Polkassembly - Treasury Proposal - Polkadot Search indexer and RPC end-points #1814

Notice: Polkadot has migrated to AssetHub. Balances, data, referenda, and other on-chain activity has moved to AssetHub.Learn more

View All Discussion

Treasury Proposal - Polkadot Search indexer and RPC end-points

lucasyoda

3 years ago

Good day,

We are writing this proposal with regard to some of the experiences that we are getting as a user and/or a validator within the eco-system. We do understand that a lot of help is being proposed by the community members, but at the same time, we have to do our own research in regard to information/news that we are looking forward to.

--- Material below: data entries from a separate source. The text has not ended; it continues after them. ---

(* ===== verification/Boot.v ===== *)
(** * Boot: the file systems that kernel/kmain.c mounts, and its messages

    vfs_init and the mounts of kmain with their reports, in the order of the
    boot; what kmain calls in between belongs to the other components and is
    not part of the model.  The source of tmpfs_init is not in the repository:
    it is a Section variable. *)
From S2P Require Import Prelude CString Console Vfs Printk.

Section mounts.
  (** The drivers, as in Vfs, and the addresses of their operations. *)
  Context (fs_name : Z -> list Z) (fs_mount : Z -> option (vfs -> Z -> option (vfs * Z))).
  Context (initrdfs devfs_ops ext2_fs : Z) (tmpfs_init : vfs -> option vfs).

Definition initrdfs_init (s : vfs) : option vfs := vfs_register s initrdfs.
Definition devfs_init (s : vfs) : option vfs := vfs_register s devfs_ops.
Definition ext2_init (s : vfs) : option vfs := vfs_register s ext2_fs.

(** [vfs_mount(path, vfs_get_filesystem(name), dev)]. *)
Definition mount_named (path name : list Z) (device : Z) (s : vfs) : option (vfs * Z) :=
  f ← vfs_get_filesystem fs_name s name; vfs_mount fs_mount s path f device.
Definition vfs_init (s : vfs) : option vfs :=
  s ← initrdfs_init s;
  s ← devfs_init s;
  '(s, _) ← mount_named (cstring (str "/dev")) (cstring (str "devfs")) 0 s;
  Some s.
Definition log_mount (msg : list Z) (m : Z) (c : console) : option console :=
  bootlog msg (if m =? -1 then LOG_STATUS_ERROR else LOG_STATUS_SUCCESS) c.
(** From vfs_init to the mount of tmpfs. *)
Definition kmain_memory_disks (s : vfs) (c : console) : option (vfs * console) :=
  s ← vfs_init s;
  '(s, m) ← mount_named (cstring (str "/initrd")) (cstring (str "initrd")) 0 s;
  c ← log_mount (cstring (str "Mounting initial ramdisk")) m c;
  s ← tmpfs_init s;
  '(s, m) ← mount_named (cstring (str "/tmp")) (cstring (str "tmpfs")) 0 s;
  c ← log_mount (cstring (str "Mounting tmpfs")) m c;
  Some (s, c).
(** From ext2_init on; [fs_root_dev] is the device ata1 or 0.  The result tells
    whether kmain goes on: without the device it returns. *)
Definition kmain_root (fs_root_dev : Z) (s : vfs) (c : console) : option (vfs * console * bool) :=
  s ← ext2_init s;
  '(s, m) ← (if fs_root_dev =? 0 then Some (s, -1) else mount_named (cstring (str "/")) (cstring (str "ext2")) fs_root_dev s);
  c ← log_mount (cstring (str "Mounting root filesystem")) m c;
  Some (s, c, negb (fs_root_dev =? 0)).
End mounts.

(** ** Messages *)
Definition resolve_filetype (type : Z) : list Z :=
  cstring (if type =? FS_FILE then str "file" else if type =? FS_DIR then str "directory"
           else if type =? FS_PIPE then str "pipe" else str "unknown").
Definition console_write_color_centered (text : list Z) (bg fg : Z) (c : console) : option console :=
  n ← strlen text;
  let tmp := cursorx c in
  let c := console_flushc (with_cursor (strs_len c / 2 - n / 2) (cursory c) c) in
  c ← console_write_color text bg fg c;
  Some (with_cursor tmp (cursory c) c).
Definition console_write_centered (text : list Z) (c : console) : option console :=
  console_write_color_centered text (-1) (-1) c.
(** [CONFIG_WELCOME_FULLSCREEN] is not defined; [osver] is [OSVER]. *)
Definition welcome_message (osver : list Z) (c : console) : option console :=
  c ← console_putchar 10 c;
  c ← console_write_color (cstring (str "Welcome to DepthOS v")) (-1) WGREEN_COLOR c;
  c ← console_write_color osver (-1) WGREEN_COLOR c;
  console_putchar 10 c.

(** ** The mounts after the boot *)
Section spec.
  Context (fs_name : Z -> list Z) (fs_mount : Z -> option (vfs -> Z -> option (vfs * Z))).

(** A mount adds its path at the end of the table; the root's is found there. *)
Lemma vfs_mount_adds s paths p f device a rest :
  mounts_are s paths -> zlen paths < MAX_VFS_MOUNTS -> zlen (vfs_mounts s) = MAX_VFS_MOUNTS -> nonul p -> f <> 0 ->
  match fs_mount f with
  | None => fresh s = a :: rest /\ a <> 0
  | Some mnt => exists s1, mnt s device = Some (set_fsis s1 s, a) /\ a <> 0 /\ is_Some (s1 !! a)
  end ->
  exists s', vfs_mount fs_mount s (cstring p) f device = Some (s', zlen paths) /\ mounts_are s' (paths ++ [p])
    /\ zlen (vfs_mounts s') = MAX_VFS_MOUNTS /\ vfs_filesystems s' = vfs_filesystems s
    /\ root_mount s' = (if bool_decide (p = str "/") then zlen paths else root_mount s).
Proof.
  intros (Hc&Hn&Hm) Hlt Hlen Hp Hf Hmnt. unfold vfs_mount. destruct (Z.eqb_spec f 0); [done|].
  pose proof (streq_cstring p (str "/") [] [] Hp) as Hroot. rewrite !app_nil_r in Hroot.
  assert (Hst : exists s1 x, match fs_mount f with
      | Some mnt => mnt s device
      | None => '(s, a) ← kmalloc s; Some (set_fsis (<[a := Filesystem f 0 0]> (fsis s)) s, a) end = Some (s1, a)
    /\ a <> 0 /\ fsis s1 !! a = Some x /\ vfs_mounts_count s1 = vfs_mounts_count s /\ root_mount s1 = root_mount s
    /\ vfs_mounts s1 = vfs_mounts s /\ vfs_filesystems s1 = vfs_filesystems s).
  { destruct (fs_mount f) as [mnt|].
    - destruct Hmnt as (s1&->&Ha&[x Hx]). by exists (set_fsis s1 s), x.
    - destruct Hmnt as [Hfr Ha]. unfold kmalloc. rewrite Hfr. cbn [mbind option_bind].
      do 2 eexists. split; [done|]. split; [done|]. split; [apply lookup_insert_eq|]. done. }
  destruct Hst as (s1&x&->&Ha&Hx&Hc1&Hr1&Hm1&Hf1). cbn [mbind option_bind]. destruct (Z.eqb_spec a 0); [done|].
  rewrite Hx. cbn [mbind option_bind vfs_mounts_count set_fsis root_mount vfs_mounts].
  rewrite Hc1, Hc, Hr1, Hm1. destruct (MAX_VFS_MOUNTS <=? zlen paths) eqn:E; [zbool; lia|].
  rewrite Hroot by (by repeat constructor). cbn [mbind option_bind].
  eexists. split; [done|]. cbn [vfs_mounts vfs_filesystems root_mount set_mounts set_fsis].
  split_and!; [|by rewrite zlen_set|done|done].
  split_and!; cbn [vfs_mounts_count set_mounts].
  - by rewrite zlen_app.
  - apply Forall_app. split; [done|by apply Forall_singleton].
  - intros j q Hq. cbn [vfs_mounts set_mounts]. pose proof (zlen_nonneg paths). unfold set. destruct (zlen paths <? 0) eqn:?; [zbool; lia|].
    destruct (decide (j = length paths)) as [->|Hj].
    + rewrite lookup_app_r, Nat.sub_diag in Hq by lia. injection Hq as <-. eexists.
      unfold zlen at 1. rewrite Nat2Z.id, list_lookup_insert_eq by (unfold zlen in *; lia). done.
    + apply lookup_app_Some in Hq as [Hq|[Hge Hq]].
      * unfold zlen at 1. rewrite Nat2Z.id, list_lookup_insert_ne by done. by apply Hm.
      * destruct (j - length paths)%nat eqn:?; [lia|done].
Qed.
End spec.

(** The boot with file systems that need no mount of their own but ext2, which
    allocates: the four mounts in the order of the boot, "/" the root, and
    every path under one of the first three is found there. *)
Definition boot_name (f : Z) : list Z :=
  cstring (if f =? 1 then str "initrd" else if f =? 2 then str "devfs" else if f =? 3 then str "tmpfs" else str "ext2").
Definition boot_mount (f : Z) : option (vfs -> Z -> option (vfs * Z)) :=
  if f =? 4 then Some (fun s _ => '(s, a) ← kmalloc s; Some (set_fsis (<[a := Filesystem 4 0 7]> (fsis s)) s, a)) else None.
Definition boot_vfs : vfs := Vfs 0 (-1) (replicate 256 (Mount [] 0)) [] ∅ ∅ [11; 12; 13; 14].
Definition booted (s : vfs) (dev : Z) : option vfs :=
  '(s, c) ← kmain_memory_disks boot_name boot_mount 1 2 (fun s => vfs_register s 3) s con_example;
  '(s, _, _) ← kmain_root boot_name boot_mount 4 dev s c;
  Some s.
Lemma boot_mounts : exists s, booted boot_vfs 9 = Some s
  /\ take 4 (vfs_mounts s) = [Mount (cstring (str "/dev")) 11; Mount (cstring (str "/initrd")) 12; Mount (cstring (str "/tmp")) 13; Mount (cstring (str "/")) 14]
  /\ vfs_mounts_count s = 4 /\ root_mount s = 3
  /\ find_mount [0] s (cstring (str "/dev/tty0")) = Some 0 /\ find_mount [0] s (cstring (str "/initrd/kernel.map")) = Some 1
  /\ find_mount [0] s (cstring (str "/sbin/init")) = Some 3.
Proof. eexists. split; [by vm_compute|]. by vm_compute. Qed.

What we want to help the community is to address a typical behavior of Web2 and the nature of our internet environment. IE: INFORMATION is "ALL Over The Place" from either Blogs, video site, other blogs and blogs and discussion website and sometime, social media.

While that the above information is "ALL over the place", we want to help index it and provide a much better version of playbook for the community. We are presenting you polkadotspace.io a search indexer based on Polkadot and Kusama. The solution can be expand to other topics or parachains, but we are starting now on this. In the meantime, while we are working toward a search engine, we are also offering RPC and Archive nodes for public use with the flexibility scale and additional georedundancy.

Our current Full Proposal can be found below.
https://docs.google.com/document/d/19LXxklsulLc87ffkwHPzfgfQwB86efytHl2SoatRXnU

We welcome feedback and improvement on the proposal, as at the end of day, the community will be part of us, will also be part of the scalable solution and the enrichment of the data and recommendations. We also want to offer transparency to the proposal. Afterall, this is supported and funded by the community.

Comments (4)

3 years ago

The content indexer would be a welcome addition to this ecosystem. 👏🏿

However, I am wondering how content is going to be screened in your context.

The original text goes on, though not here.